That moment, one former FSU assistant coach says, was when the doors of entitlement swung wide open.
The cliff suddenly was within sight.
"Jameis walking out on the field, fully dressed, when he was suspended, after such a big deal was made about the suspension and his other problems? Come on," the former assistant says. "[Fisher] should've said one thing to Jameis: 'Get the f--k off the field. Now. Don't show your face in our facility for a week or two weeks.' And if [Winston] gets his feelings hurt and leaves, so be it. You've saved your team—instead of losing it down the road."
FSU beat Clemson with backup quarterback Sean Maguire and then won 10 straight with Winston and a team full of NFL talent. But the cracks were there. Despite the loaded team (FSU set an NFL draft record with 29 players selected from 2013 to '15), the Seminoles won five of those 10 games by a combined 18 points—before losing by 39 points to Oregon in the CFP national semifinal.

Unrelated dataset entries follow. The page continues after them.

(* ===== verification/QueueRuns.v ===== *)
(** * Concrete runs of the queue threads

    The theorems about the queue threads applied to concrete engines, datagrams
    and schedules, which also shows that their hypotheses can hold. *)

From S2P Require Import Prelude Text Net Application Model State StateFacts StateLearning.
From S2P Require Import StateLearningFacts Policy Learning Snapshots Marks Nftables Decision.
From S2P Require Import Netlink Packet Scheduler Progress Capture Registry.
From S2P Require Import Protocol Bus Pinning Storage Engine EngineLearning EngineControl EngineLaws.
From S2P Require Import EngineSafety EngineRuns Authority Runtime Verdicts Enforcing EnforcingSafety.
From S2P Require Import Readers ReplyQueue LearningQueue Attribution.
Local Open Scope Z_scope.

#[local] Existing Instance ref_ipnet.
#[local] Existing Instance ref_json.
#[local] Existing Instance x86_64.
#[local] Existing Instance ref_hash.

Abbreviation SampleWorld := (World (B := ScriptedBackend) (D := ScriptedStore)).

(** ** Engines, packets and worlds *)

(** The connection of [sample_queued], as it is learned. *)
Definition sample_use : LearnedApplicationEndpoint :=
  mkLearnedApplicationEndpoint
    (mkLearnedEndpoint (IpV4 134744072) Tcp (Some (mkPortRange 443 443))
       (Some (mkInterfaceName (lit "eth0"))))
    (match learned_selector sample_identity with Ok s => s | Err _ => sample_selector end).

(** An engine that has learned it and enforces. *)
Definition sample_ops : list EngineOp :=
  [StartLearning sample_supply (flow_generation (state sample_start)) [sample_use] false;
   RunWorker; FinishLearning].
Definition sample_enforcing : SampleEngine :=
  engine_run (sample_ops
    ++ [Control sample_env (RequestSetMode (revision (state (engine_run sample_ops sample_start))) Enforcing)])
    sample_start.

Lemma sample_enforcing_ok : engine_sound sample_enforcing.
Proof. apply reachable_ok, reach_run, sample_start_reachable. Qed.

Definition message_of (queue mark : Z) (attributes : list (Z * Bytes)) : Bytes :=
  match build_message (queue_message_type NFQNL_MSG_PACKET) 0 0 2 queue
    ([(NFQA_PACKET_HDR, [0; 0; 0; 7; 8; 0; 3]); (NFQA_MARK, be_bytes 4 mark)] ++ attributes) with
  | Ok bytes => bytes
  | Err _ => []
  end.
Definition sample_queued : Bytes :=
  message_of APPLICATION_QUEUE_NUMBER (application_pending_mark 0)
    [(NFQA_IFINDEX_OUTDEV, be_bytes 4 2); (NFQA_UID, be_bytes 4 1000);
     (NFQA_PAYLOAD, ipv4_tcp_segment 3232235777 134744072 40000 443 2)].

Definition sample_registry : Registry :=
  mkRegistry None 0 ∅ (mkProgress (mkIdentity 77 1) 0 0 [] ∅).

Definition sample_world (e : SampleEngine) (r : Registry) (resolvers : list Resolver)
    (files : list (option ProcFile)) : SampleWorld :=
  mkWorld e false [] false [] r false [] 5000 [] (mkSocket APPLICATION_QUEUE_NUMBER 0 [] [])
    (mkChannel [] 512 []) (mkChannel [] 512 []) resolvers files.

(** ** The enforcing queue *)

(** The resolver finds the learned program behind every connection. *)
Definition sample_resolver : Resolver := fun requests => (fun _ => Ok sample_identity) <$> requests.
Definition sample_attributed (c : OutboundConnection) (i : ApplicationIdentity) : Prop :=
  i = sample_identity.

Definition enforcing_world : SampleWorld :=
  sample_world sample_enforcing sample_registry [sample_resolver] [].

Lemma enforcing_world_fresh : fresh sample_attributed enforcing_world.
Proof.
  split; [right; right; apply sample_enforcing_ok|]. split; [|reflexivity].
  apply Forall_singleton. intros requests j c req i _ Ha. unfold sample_resolver in Ha.
  rewrite list_lookup_fmap in Ha. apply fmap_Some in Ha as (? & _ & [= ->]). reflexivity.
Qed.

Definition enforcing_run : Reader * Result QueueFailure unit :=
  serve sample_interfaces AcceptStrategy 4
    (Reader_new enforcing_world [WorkerDecides] [Ok (Datagram sample_queued)]).

Lemma reader_passes_only_what_is_permitted_witness :
  (sent_code <$> sent (socket (world enforcing_run.1))) = [NF_ACCEPT]
  /\ Forall (verdict_ok sample_attributed (received enforcing_run.1)) (sent (socket (world enforcing_run.1))).
Proof.
  split; [vm_compute; reflexivity|].
  destruct enforcing_run as [r' res] eqn:Hrun. unfold enforcing_run in Hrun.
  exact (reader_passes_only_what_is_permitted sample_interfaces AcceptStrategy sample_attributed 4
    enforcing_world _ _ r' res enforcing_world_fresh Hrun).
Defined.

Lemma packets_are_answered_once_witness :
  ids (received enforcing_run.1) = [7]
  /\ (sent_id <$> sent (socket (world enforcing_run.1)))
       ++ ids (queued enforcing_run.1 ++ flying enforcing_run.1) ≡ₚ ids (received enforcing_run.1).
Proof.
  split; [vm_compute; reflexivity|].
  assert (Hok : is_ok enforcing_run.2 = true) by (vm_compute; reflexivity).
  destruct enforcing_run as [r' [[]|e]] eqn:Hrun; [|discriminate Hok]. unfold enforcing_run in Hrun.
  exact (proj1 (packets_are_answered_once sample_interfaces AcceptStrategy sample_attributed 4
    enforcing_world _ _ r' enforcing_world_fresh Hrun)).
Defined.

(** The socket fails at the first read. *)
Definition failing_reader : Reader := Reader_new enforcing_world [] [Err ReceiveFailed].

Lemma failed_reader_locks_witness :
  stopping (world (run sample_interfaces AcceptStrategy 1 (Ok tt) failing_reader).1) = true
  /\ ~ live (world (run sample_interfaces AcceptStrategy 1 (Ok tt) failing_reader).1).
Proof.
  destruct (run sample_interfaces AcceptStrategy 1 (Ok tt) failing_reader) as [r' u] eqn:Hrun.
  destruct (failed_reader_locks sample_interfaces AcceptStrategy sample_attributed 1 (Ok tt)
    enforcing_world [] [Err ReceiveFailed] r' u enforcing_world_fresh) as [Hs Hl].
  - vm_compute. reflexivity.
  - exact Hrun.
  - split; [exact Hs|]. apply Hl. reflexivity.
Defined.

(** ** The reply queue *)

(** A UDP datagram from 8.8.8.8 port 53 to 192.168.1.1 port 40000. *)
Definition sample_reply : Bytes :=
  message_of APPLICATION_REPLY_QUEUE_NUMBER 0
    [(NFQA_PAYLOAD, [69; 0; 0; 28; 0; 0; 0; 0; 64; 17; 0; 0; 8; 8; 8; 8; 192; 168; 1; 1;
                     0; 53; 156; 64; 0; 8; 0; 0])].
Definition reply_flow : FlowKey :=
  mkFlowKey (IpV4 3232235777) 40000 (IpV4 134744072) (Some 53) Udp.

(** Its request, packet 42 of the queue, was accepted. *)
Definition answered_registry (g : Z) : Registry :=
  match begin reply_flow g 1 sample_registry with
  | (r, Ok ticket) =>
      let r := (settle ticket true 2 r).1 in
      set_progress (complete 42 (admit_classified [(42, Reply reply_flow)] r.(progress)).1).1 r
  | (r, Err _) => r
  end.

Definition reply_world_of (files : list (option ProcFile)) : SampleWorld :=
  sample_world sample_enforcing (answered_registry (flow_generation (state sample_enforcing))) [] files.

Lemma reply_world_fresh files : reply_fresh (reply_world_of files).
Proof. split; [right; right; apply sample_enforcing_ok|reflexivity]. Qed.

Definition reply_run : ReplyReader * Result QueueFailure bool :=
  run_inner 2 (ReplyReader_new (reply_world_of [Some sample_table]) [Ok (Datagram sample_reply)]).

Lemma replies_are_only_repeated_witness :
  (sent_code <$> sent (socket (reply_world reply_run.1))) = [NF_REPEAT]
  /\ Forall (reply_verdict_ok (replies reply_run.1) (admissions reply_run.1)) (sent (socket (reply_world reply_run.1))).
Proof.
  split; [vm_compute; reflexivity|].
  destruct reply_run as [r' res] eqn:Hrun. unfold reply_run in Hrun.
  exact (replies_are_only_repeated 2 _ _ r' res (reply_world_fresh _) Hrun).
Defined.

(** Without the kernel's table the reply is denied. *)
Definition denied_run : ReplyReader * Result QueueFailure bool :=
  run_inner 2 (ReplyReader_new (reply_world_of []) [Ok (Datagram sample_reply)]).


Lemma failed_replies_lock_witness :
  stopping (reply_world (run_replies 2 true (ReplyReader_new (reply_world_of []) [])).1) = true.
Proof.
  destruct (run_replies 2 true (ReplyReader_new (reply_world_of []) [])) as [r' u] eqn:Hrun.
  refine (proj1 (failed_replies_lock 2 true (reply_world_of []) [] r' u (reply_world_fresh _) _ Hrun)).
  apply andb_false_r.
Defined.

(** ** The learning queue *)

Definition learning_world_of : SampleWorld := sample_world sample_start sample_registry [] [].

Lemma learning_world_fresh : learning_fresh learning_world_of.
Proof. split; [right; right; apply reachable_ok, sample_start_reachable|reflexivity]. Qed.

(** The attribution thread answers in the second round. *)
Definition sample_ticket : LearningVerdictTicket :=
  mkLearningTicket 7 1 (flow_generation (state sample_start)).
Definition learning_run : LearningReader * Result QueueFailure unit :=
  learning_rounds sample_interfaces 3
    (LearningReader_new learning_world_of [[]; [sample_ticket]] [Ok (Datagram sample_queued)]).

Lemma packets_pass_only_while_learning_witness :
  (sent_code <$> sent (socket (learning_world learning_run.1))) = [NF_ACCEPT]
  /\ Forall (learning_verdict_ok (admitted learning_run.1)) (sent (socket (learning_world learning_run.1))).
Proof.
  split; [vm_compute; reflexivity|].
  destruct learning_run as [r' res] eqn:Hrun. unfold learning_run in Hrun.
  exact (packets_pass_only_while_learning sample_interfaces 3 _ _ _ r' res learning_world_fresh Hrun).
Defined.

(** The attribution thread never answers: the packet is held, and released at
    its deadline. *)
Definition silent_run : LearningReader * Result QueueFailure unit :=
  learning_rounds sample_interfaces 1 (LearningReader_new learning_world_of [] [Ok (Datagram sample_queued)]).
Definition silent_end : LearningReader * Result QueueFailure unit :=
  release_learning_verdicts (5000 + LEARNING_FIRST_PACKET_WAIT) silent_run.1.

Lemma held_packets_are_released_witness :
  elements (dom (held (pending silent_run.1))) = [7] /\ elements (dom (held (pending silent_end.1))) = []
  /\ (sent_id <$> sent (socket (learning_world silent_end.1)))
       ++ elements (dom (held (pending silent_end.1))) ≡ₚ (admitted silent_end.1).*1.
Proof.
  split; [vm_compute; reflexivity|]. split; [vm_compute; reflexivity|].
  assert (Hok : is_ok silent_run.2 = true) by (vm_compute; reflexivity).
  assert (Hok' : is_ok silent_end.2 = true) by (vm_compute; reflexivity).
  destruct silent_end as [r' [[]|e']] eqn:Hrel; [|discriminate Hok']. unfold silent_end in Hrel.
  destruct silent_run as [r [[]|e]] eqn:Hrun; [|discriminate Hok]. unfold silent_run in Hrun.
  exact (proj1 (held_packets_are_released sample_interfaces 1 _ _ _ r _ r' learning_world_fresh Hrun Hrel)).
Defined.

(** The attribution thread gets the observation of that packet, finds its
    process, offers what it learned to the writer and completes the ticket. *)
Definition sample_attributor (inbox : list LearningAttributionWork) : Attributor :=
  mkAttributor (sample_world sample_start sample_registry [sample_resolver] [])
    inbox LearningAttributionDebounce_default (mkChannel [] 128 []) [].
Definition attribution_run : option (Attributor * Result Empty_set bool) :=
  match items (attribution (learning_world silent_run.1)) with
  | first :: rest => Some (attribution_round first (sample_attributor rest))
  | [] => None
  end.

Lemma held_flows_are_completed_witness :
  match attribution_run with
  | Some (a', Ok true) =>
      offered a' = [sample_ticket] /\ length (items (learning (attributor_world a'))) = 1%nat
      /\ exists first, aw_ticket first = Some sample_ticket
         /\ flows_released [first] (aw_flow_generation first) a'
  | _ => False
  end.
Proof.
  assert (Hrun : match attribution_run with
    | Some (a', Ok true) =>
        (offered a', length (items (learning (attributor_world a')))) = ([sample_ticket], 1%nat)
    | _ => False end) by (vm_compute; reflexivity).
  assert (Hin : aw_ticket <$> items (attribution (learning_world silent_run.1)) = [Some sample_ticket])
    by (vm_compute; reflexivity).
  revert Hrun. unfold attribution_run.
  destruct (items (attribution (learning_world silent_run.1))) as [|first [|? ?]]; try discriminate Hin.
  destruct (attribution_round first (sample_attributor [])) as [a' [[|]|[]]] eqn:Hrun; try contradiction.
  intros [= Ho Hl]. split; [exact Ho|]. split; [exact Hl|]. exists first.
  split; [by injection Hin|]. apply (held_flows_are_completed first (sample_attributor []) a' true);
    [right; right; apply reachable_ok, sample_start_reachable| |exact Hrun].
  apply Forall_singleton. intros requests. apply length_fmap.
Defined.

In his three seasons that followed, Fisher led FSU to 25 wins in 37 games, including a pedestrian 14-10 record in the ACC—a league he had dominated in his first five seasons, at 34-6.
"We had the better team in that playoff game," one former assistant coach says. "When I say better, I mean better across the board. There's no way we should've lost that game, and then to lose it like we did … that locker room after the game was almost exhaling. Like, this crazy ride is finally over."
Only it wasn't.
FSU began the 2017 season ranked in the Top Five and with a marquee opener against college football king Alabama.
The Noles were two years removed from their last season among the nation's elite and had clearly ceded the ACC to the league's new power, Clemson. In the two years since the loss to Oregon, FSU had won 20 games but lost to Clemson twice, was embarrassed by Group of Five team Houston (Peach Bowl) and lost to Louisville by 43 points.
The game against Alabama to begin 2017 was where FSU was supposed to make a stand with another talented team and a second-year quarterback (Deondre Francois) with NFL talent. Then late in the second half of a 24-7 loss, Francois tore the ACL in his left knee, and another critical issue to the fall of the program was exposed: debilitating misses in recruiting the most important position on the field.
For the remainder of the season, FSU was forced to use freshman James Blackman, a 6'2", 165-pound project who was nowhere near ready to play college football.
"What people don't understand is, I was never really coached to play the position before I got to FSU," Blackman says. "I used to search YouTube and watch other quarterbacks play the game and try to learn from it. It was a big step for me to even be at FSU. Jimbo did a great job helping me, sticking with me throughout the season so I didn't go out there and embarrass myself. I learned a lot from him about playing the position."
Fisher's coaching ability has never been in question. He's one of the game's elite and developed three quarterbacks (Christian Ponder, EJ Manuel, Winston) into first-round NFL draft picks.
But it's the recruiting misses at the position after Winston that still haunt the program. Since signing Winston, Fisher's unremarkable rundown of quarterbacks contributed significantly to the slide of the program:
• 2013, John Franklin III: Never played, transferred after two seasons and eventually switched positions. Now plays defensive back for the Chicago Bears.
• 2014, J.J. Cosentino: Career backup who left the program with one year of eligibility remaining.
• 2015, Deondre Francois: Two-year starter dismissed after the 2018 season because of allegations of domestic violence.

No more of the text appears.